Ewoud Sanders (2019)

Gepubliceerd op 05-05-2018

Meander

betekenis & definitie

(1733, uit het Frans of het Latijn) rivierbocht; randversiering

Een van de hoofdornamenten in de Griekse kunst tijdens de zogeheten geometrische periode was de meander. Ook later in de oudheid werd deze randversiering - ook wel 'sleutelrand' of 'Griekse rand' genoemd - veelvuldig gebruikt in de beeldende kunst en de architectuur.

De versiering deed de Grieken denken aan de Maiandros, een sterk kronkelende rivier in wat toen Phrygië heette. Het Griekse maiandros werd in het Latijn geleend als maeander. Van daaruit kwam het onder andere in het Frans, Engels en Nederlands terecht.

De rivier de Meander - tegenwoordig Büyük ('Grote') Menderes in Turkije - was al vroeg in de oudheid bekend. Homerus maakt er melding van en ook bij Ovidius komt de bochtige rivier ter sprake. Vondel vertaalde de passage in 1671 als volgt:

Meander, rijk begaafd,
Die dertel krinklende den zoom des oevers laaft

In 77 n.Chr. schreef Plinius over de wonderlijke rivier in Klein-Azië: 'De Meander, die ontspringt uit een meer op de berg Aulocrene, stroomt langs vele steden en ontvangt het water van talrijke zijvieren. Hij kronkelt zo sterk, dat het vaak lijkt of hij helemaal op zijn uitgangspunt zal terugkeren.'

Men neemt aan dat meanders ontstaan door schroefdraadvormige stroming. Deskundigen onderscheiden twee soorten: vrije meanders, die door klei, zand, grind of ander los materiaal stromen, en dal- of insnijdingsmeanders. Die laatste lopen door vast gesteente. Dat de typische vorm van meanders tot vergelijkingen zou leiden, kon niet missen. Al in de 16de en 17de eeuw hebben Engelse schrijvers het over meanders als ze eigenlijk ingewanden bedoelen, hersenen, ingewikkelde danspasjes of labyrinten. Ook in het Frans kreeg méandre al in het begin van de 17de eeuw een figuurlijke betekenis, namelijk 'geraaskal, omwegen in een gesprek'.

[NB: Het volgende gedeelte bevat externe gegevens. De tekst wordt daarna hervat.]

Lemma evolves_trans id db1 db2 db3 :
  credentials_ok db2 → uuid_value (CredentialId_as_uuid id) →
  evolves id db1 db2 → evolves id db2 db3 → evolves id db1 db3.
Proof.
  intros Hok Hid [Hn12 H12] [Hn23 H23]. split; [auto|]. intros r1 r3 H1 H3 Hid1 Hid3.
  destruct (db_credentials db2 !! id_text id) as [row|] eqn:Erow.
  2: { destruct H3 as (H3 & _). rewrite Hid3, Hn23 in H3; done. }
  destruct (Hok _ _ Erow) as (r2 & Ht & H2).
  apply id_text_inj in Ht; [|done|apply H2].
  destruct (H12 r1 r2 H1 H2 Hid1 (eq_sym Ht)) as [Hle12 Heq12].
  destruct (H23 r2 r3 H2 H3 (eq_sym Ht) Hid3) as [Hle23 Heq23].
  split; [lia|]. intros Heq Hmax. rewrite Heq12 by lia. apply Heq23; lia.
Qed.

Lemma sql_increment_lt revision : revision ≤ i64_max → revision < sql_increment revision.
Proof. unfold sql_increment. destruct (_ <? _) eqn:E; bool_prop; unfold i64_max in *; lia. Qed.
Lemma sql_increment_le revision : revision ≤ 2 ^ 63 → revision ≤ sql_increment revision.
Proof. unfold sql_increment. destruct (_ <? _) eqn:E; bool_prop; unfold i64_max in *; lia. Qed.

(** A record written over [old]: the other records stay, and this one moved on. *)
Lemma write_evolves id db db' old new :
  credential_at db old → credential_at db' new → record_id new = record_id old →
  record_revision old ≤ record_revision new →
  (record_revision old ≤ i64_max → record_revision old < record_revision new) →
  (∀ r, id_text (record_id r) ≠ id_text (record_id old) → credential_at db' r ↔ credential_at db r) →
  (∀ t, t ≠ id_text (record_id old) → db_credentials db' !! t = db_credentials db !! t) →
  evolves id db db'.
Proof.
  intros Hold Hnew Hids Hle Hlt Hother Hlook.
  assert (∀ d x y, credential_at d x → credential_at d y → record_id x = record_id y →
    record_revision x = record_revision y) as Hrev.
  { intros d x y (Hx & _) (Hy & _) He. rewrite He, Hy in Hx.
    by apply (inj Some), (f_equal credential_row_record_revision) in Hx. }
  split.
  - intros Hn. destruct (decide (id_text id = id_text (record_id old))) as [He|He].
    + destruct Hold as (Hold & _). congruence.
    + by rewrite Hlook.
  - intros r r' Hr Hr' <- Hid'.
    destruct (decide (id_text (record_id r) = id_text (record_id old))) as [He|He].
    + apply id_text_inj in He; [|apply Hr|apply Hold].
      rewrite (Hrev db r old), (Hrev db' r' new) by (done || congruence).
      split; [done|]. lia.
    + apply Hother in Hr'; [|congruence]. apply (evolves_refl (record_id r) db); done.
Qed.

Lemma step_evolves op id db db' :
  credentials_ok db → uuid_value (CredentialId_as_uuid id) → credential_step op db db' →
  (¬ creates op id) → evolves id db db'.
Proof.
  intros Hok Hid Hstep Hc.
  destruct Hstep as [Hs|r Hcr Hst Hnone ->|old record Ht (Hold & Hids & Hrev & origins & _ & Hst & ->)
             |old now Hnow Hold ->|id' Hid' Hd].
  - destruct (evolves_refl id db) as [Hn He]. split.
    + destruct Hs as [-> _]. done.
    + intros r r' Hr Hr'. apply He; [done|]. by apply (same_credentials_at db db').
  - assert (id_text id ≠ id_text (record_id r)) as Hne.
    { intros Heq. apply id_text_inj in Heq; [by subst|done|apply Hst]. }
    split; [by rewrite write_credential_creds, lookup_insert_ne|].
    intros r1 r2 H1 H2 Hid1 Hid2. apply credential_at_write_other in H2; [|congruence].
    apply (evolves_refl id db); congruence.
  - eapply write_evolves; [exact Hold|apply credential_at_write, Hst|done|simpl; lia|simpl; lia|..].
    + intros r Hne. apply credential_at_write_other. simpl. congruence.
    + intros t Hne. rewrite write_credential_creds. apply lookup_insert_ne. simpl. congruence.
  - destruct (clear_at old now db old Hold Hnow) as [Hnew _].
    eapply write_evolves; [exact Hold|exact Hnew|done|..].
    + apply sql_increment_le, Hold.
    + apply sql_increment_lt.
    + intros r Hne. by destruct (clear_at old now db r Hold Hnow) as [_ ->].
    + intros t Hne. simpl. by apply lookup_insert_ne.
  - split.
    + intros Hn. rewrite (sql_delete_credential_lookup _ _ _ _ Hd). by destruct (decide _).
    + intros r r' Hr Hr' <- Hid2. apply (evolves_refl (record_id r) db); try done.
      destruct Hr' as (Hrow & Ho & Hst).
      rewrite (sql_delete_credential_lookup _ _ _ _ Hd) in Hrow.
      destruct (decide _) as [|Hne]; [done|].
      split_and!; [done|by rewrite <- Ho, (sql_target_origins_deleted _ _ _ _ Hd)|done].
Qed.

Lemma run_ops_evolves id ops s :
  Forall op_typed ops → Forall (λ op, ¬ creates op id) ops →
  credentials_ok (store_db s) → uuid_value (CredentialId_as_uuid id) →
  evolves id (store_db s) (store_db (run_ops ops s)).
Proof.
  intros Hops. revert s. induction Hops as [|op ops Hop Hops IH]; intros s Hc Hok Hid.
  { apply evolves_refl. }
  apply Forall_cons in Hc as [Hc1 Hc].
  assert (credentials_ok (store_db (run_op op s))) as Hok'.
  { eapply step_credentials_ok; [done|]. by apply call_step. }
  change (run_ops (op :: ops) s) with (run_ops ops (run_op op s)).
  apply (evolves_trans id _ _ _ Hok' Hid); [|exact (IH _ Hc Hok' Hid)].
  eapply step_evolves; [done..| |exact Hc1]. by apply call_step.
Qed.

(** ** Properties *)

(** C6. Every credential stored with times in the years 0 to 9999 can be read
    back: whatever sequence of operations with such times ran, with whatever
    faults, a fault-free [get] answers with the stored record or reports that
    there is none, and never calls a stored row malformed, save for a revision
    that has left the 64-bit range.  The condition on the years is needed and is
    not checked by the program: a row that was written with a later expiry is
    never read back, whatever the database does. *)
Theorem stored_credentials_readable ops s id :
  Forall op_typed ops → credentials_ok (store_db s) → uuid_value (CredentialId_as_uuid id) →
  let db := store_db (run_ops ops s) in
  ((db_credentials db !! id_text id = None ∧ get id (quiet db) = (Ok None, quiet db)) ∨
   ∃ r, record_id r = id ∧ credential_at db r ∧
     (record_revision r ≤ i64_max → get id (quiet db) = (Ok (Some r), quiet db)) ∧
     (i64_max < record_revision r → record_revision r = 2 ^ 63)) ∧
  ∀ record revision created t s1,
    db_credentials (store_db s1) !! id_text id = Some (credential_row record revision created) →
    record_expires_at record = Some t → ¬ rfc3339_time t →
    ∃ e, (get id s1).1 = Err e.
Proof.
  intros Hops Hok Hid db. split.
  2: { intros record revision created t s1 Hrow Ht Hlate. destruct (get id s1) as [[found|e] s2] eqn:Hg;
       [|by eexists]. by destruct Hlate; eapply late_expiry_unreadable. }
  pose proof (run_ops_credentials_ok ops s Hops Hok) as Hok'. fold db in Hok'.
  destruct (db_credentials db !! id_text id) as [row|] eqn:E; [right|left; by split; [|apply get_quiet_none]].
  destruct (Hok' _ _ E) as (r & Ht & Hr). apply id_text_inj in Ht; [|done|apply Hr]. subst id.
  exists r. split_and!; [done|done|by apply get_quiet|].
  destruct Hr as (_ & _ & Hst). pose proof (rs_revision _ Hst). unfold i64_max. lia.
Qed.

(** Between two reads of a credential that no operation created anew, its
    revision does not go down, and if the revision is the same then so is every
    field of the record, whatever operations ran in between and whether they
    succeeded. *)
Theorem same_revision_same_record id ops s r r' :
  Forall op_typed ops → Forall (λ op, ¬ creates op id) ops →
  credentials_ok (store_db s) → uuid_value (CredentialId_as_uuid id) →
  get id (quiet (store_db s)) = (Ok (Some r), quiet (store_db s)) →
  get id (quiet (store_db (run_ops ops s))) = (Ok (Some r'), quiet (store_db (run_ops ops s))) →
  record_revision r ≤ record_revision r' ∧ (record_revision r = record_revision r' → r = r').
Proof.
  intros Hops Hc Hok Hid Hg Hg'.
  pose proof (run_ops_credentials_ok ops s Hops Hok) as Hok'.
  destruct (run_ops_evolves id ops s Hops Hc Hok Hid) as [_ He].
  apply get_cases in Hg as (_ & Hid1 & Hr & Hmax); [|done..].
  apply get_cases in Hg' as (_ & Hid2 & Hr' & _); [|done..]. destruct (He r r'); auto.
Qed.
End history.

In Nederland kon je in de 18de eeuw iemand een Meander noemen 'die slinksche wegen en moeielyke paden betreedt'. Weiland omschreef meandrisch in 1824 als 'verward, verdraaid rondgaande, zoo als in een doolhof, of ook kronkelend, als een rivier'. Toen op een gegeven moment een koraalgewas werd ontdekt dat eruitzag als 'een kronkelende hersen', was de naam dan ook snel bedacht: meandriet.

Engels meander (1576); Duits Mäander (1792 mäandrisch 'meandrisch'); Frans méandre (1552).
Ovidius Metam. boek Il, r. 246, in: Vondel (ed. Verwey 1937) Volledige werken 1309; Plinius (ed. Besteek & Riley, 1855-1857) Not Hist V, 31; Hoogstraten Groot alg. hist wdb. 51 ( 1733) 14; Weiland Kunstwdb. (1824) 260; WP van de kunst 2 (1959) 460; Winkler Prins' 12 (1973) 776; Deutsches Fremdwtb. 7 (1988) 268; OED ( 19932); Rey Dict hist longue (ronç. ( 19942) 1210.